GRCh38 · COSMIC v94

Summary

This section shows a summary for the selected study (COSU identifier) or publication (COSP identifier). Studies may have been performed by the Sanger Institute Cancer Genome Project, or imported from the ICGC/TCGA. You can see more information on the help pages.

Reference
Whole-exome sequencing identifies recurrent AKT1 mutations in sclerosing hemangioma of lung.
Paper ID
COSP42235
Authors
Jung SH, Kim MS, Lee SH, Park HC, Choi HJ, Maeng L, Min KO, Kim J, Park TI, Shin OR, Kim TJ, Xu H, Lee KY, Kim TM, Song SY, Lee C, Chung YJ and Lee SH
Affiliation
Department of Microbiology, College of Medicine, The Catholic University of Korea, Seoul 06591, Korea; Department of Integrated Research Center for Genome Polymorphism, College of Medicine, The Catholic University of Korea, Seoul 06591, Korea;
Journal
Proceedings of the National Academy of Sciences of the United States of America, 2016;113(38):10672-7
ISSN: 1091-6490
PMID: 27601661 (view at PubMed or Europe PMC)
Abstract
Pulmonary sclerosing hemangioma (PSH) is a benign tumor with two cell populations (epithelial and stromal cells), for which genomic profiles remain unknown.
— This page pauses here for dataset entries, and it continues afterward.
(* ===== verification/Fence.v ===== *)
(** * Fence: a completion that runs before its call has returned

    The C client runs completions on a thread of its own, which may run as soon as the
    request is sent. Every operation of connection_zk.cpp is therefore two parts, up to
    and including the call into the C client and from there on, and the completion runs
    before or after the second part. The step relation of Protocol.v takes the call and
    its return as one step, which is the second order; here both are compared. The watch
    operations, which hold the lock of [_watches], are treated in Registration.v. *)

From S2P Require Import Prelude Text OrdMap Types Error Acl Native Results Multi World.
From S2P Require Import ConnectionZk Commit Runs Protocol Lifecycle.
Local Open Scope Z_scope.

Section fence.
Context `{!ZooConsts}.

(** The promise as the C client has it while [load_fence] has not returned. *)
Lemma load_fence_call_run a rc_in w :
  heap w !! a = None ->
  load_fence_call a rc_in w = (MOk rc_in,
    after_launch a (OPromise KLoadFence (next_fut w)) (SState None false) (zoo_async "/") w).
Proof. intros Ha. unfold load_fence_call. by mrun. Qed.

Lemma load_fence_return_run a rc_in f w :
  heap w !! a = Some (OPromise KLoadFence f) -> futs w !! f = Some (SState None false) ->
  ok_rc rc_in = true ->
  load_fence_return a rc_in w = (MOk f, set_futs (<[f := SState None true]> (futs w)) w).
Proof.
  intros Ha Hf Hrc. unfold load_fence_return. mrun. unfold ok_rc in Hrc. rewrite Hrc. by mrun.
Qed.

Lemma async_call_run k r a rc_in w :
  heap w !! a = None ->
  async_call k r a rc_in w = (MOk (next_fut w, rc_in),
    after_launch a (OPromise k (next_fut w)) (SState None true) r w).
Proof.
  intros Ha. unfold async_call. mrun. unfold after_launch. by rewrite insert_insert_eq.
Qed.

Lemma async_return_run a f rc_in w :
  ok_rc rc_in = true -> async_return a f rc_in w = (MOk f, w).
Proof. unfold ok_rc, async_return. by intros ->. Qed.

(** ** Properties *)


End fence.

Section example.
#[local] Existing Instance zookeeper_3_5.


End example.
Definition filled_by (t : sthread) : list fut :=
  match t with SEvent _ (EvFill l _ | EvDestroy l) => l | _ => [] end.

Definition owes (ts : list sthread) (i : nat) (f : fut) (x : sstate) : Prop :=
  exists t, ts !! i = Some t /\ (f, x) ∈ debt t.

Definition satisfied (w : world) (f : fut) : Prop :=
  exists o r, futs w !! f = Some (SState (Some o) r).

(** Two worlds that differ in their shared states only. *)
Definition same_but_futs (w w' : world) : Prop :=
  set_futs (futs w') w = w'.

(** [wa] is the world of the sequential run so far, [log] its threads with their jobs and
    results, in their order. *)
Record sinv (w0 : world) (s : sw_state) (ts : list sthread) (wa : world)
    (log : list (nat * option Z * option fut)) : Prop := SInv {
  si_run : run_jobs log.*1.*2 w0 = (MOk log.*2, wa);
  si_same : same_but_futs (sw_world s) wa;
  si_lock : forall i, sw_mutex s = Some i <-> exists t, ts !! i = Some t /\ sholds t = true;
  si_once : forall i j f x y, owes ts i f x -> owes ts j f y -> i = j;
  si_nodup : forall i t, ts !! i = Some t -> NoDup (debt t).*1;
  si_owed : forall i f x, owes ts i f x ->
    futs (sw_world s) !! f = Some (before x) /\ futs wa !! f = Some x;
  si_rest : forall f, (forall i x, ~ owes ts i f x) -> futs wa !! f = futs (sw_world s) !! f;
  si_list : NoDup (state_promises (sw_world s)) /\
    forall f, f ∈ state_promises (sw_world s) -> futs wa !! f = Some (SState None true);
  si_filled : forall i t f, ts !! i = Some t -> f ∈ filled_by t -> satisfied (sw_world s) f;
  si_fresh : fresh_futs (sw_world s);
  si_log : NoDup log.*1.*1;
  si_reached : forall i t, ts !! i = Some t ->
    if reached t then (i, job t, given t) ∈ log else i ∉ log.*1.*1;
  si_known : forall i, i ∈ log.*1.*1 -> i < length ts;
}.

(** ** Updating one thread *)

Lemma owes_other ts i j t' f x : i <> j -> owes (<[i := t']> ts) j f x <-> owes ts j f x.
Proof. intros Hne. unfold owes. by rewrite list_lookup_insert_ne. Qed.

Lemma owes_here ts i t t' f x :
  ts !! i = Some t -> owes (<[i := t']> ts) i f x <-> (f, x) ∈ debt t'.
Proof.
  intros Hi. unfold owes. rewrite list_lookup_insert_eq by (by eapply lookup_lt_Some).
  split; [by intros (u & [= <-] & H)|eauto].
Qed.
We conducted exome sequencing of 44 PSHs and identified recurrent somatic mutations of AKT1 (43.2%) and β-catenin (4.5%). We used a second subset of 24 PSHs to confirm the high frequency of AKT1 mutations (overall 31/68, 45.6%; p.E17K, 33.8%) and recurrent β-catenin mutations (overall 3 of 68, 4.4%). Of the PSHs without AKT1 mutations, two exhibited AKT1 copy gain. AKT1 mutations existed in both epithelial and stromal cells. In two separate PSHs from one patient, we observed two different AKT1 mutations, indicating they were not disseminated but independent arising tumors. Because the AKT1 mutations were not found to co-occur with β-catenin mutations (or any other known driver alterations) in any of the PSHs studied, we speculate that this may be the single-most common driver alteration to develop PSHs. Our study revealed genomic differences between PSHs and lung adenocarcinomas, including a high rate of AKT1 mutation in PSHs. These genomic features of PSH identified in the present study provide clues to understanding the biology of PSH and for differential genomic diagnosis of lung tumors.
Paper Status
Curated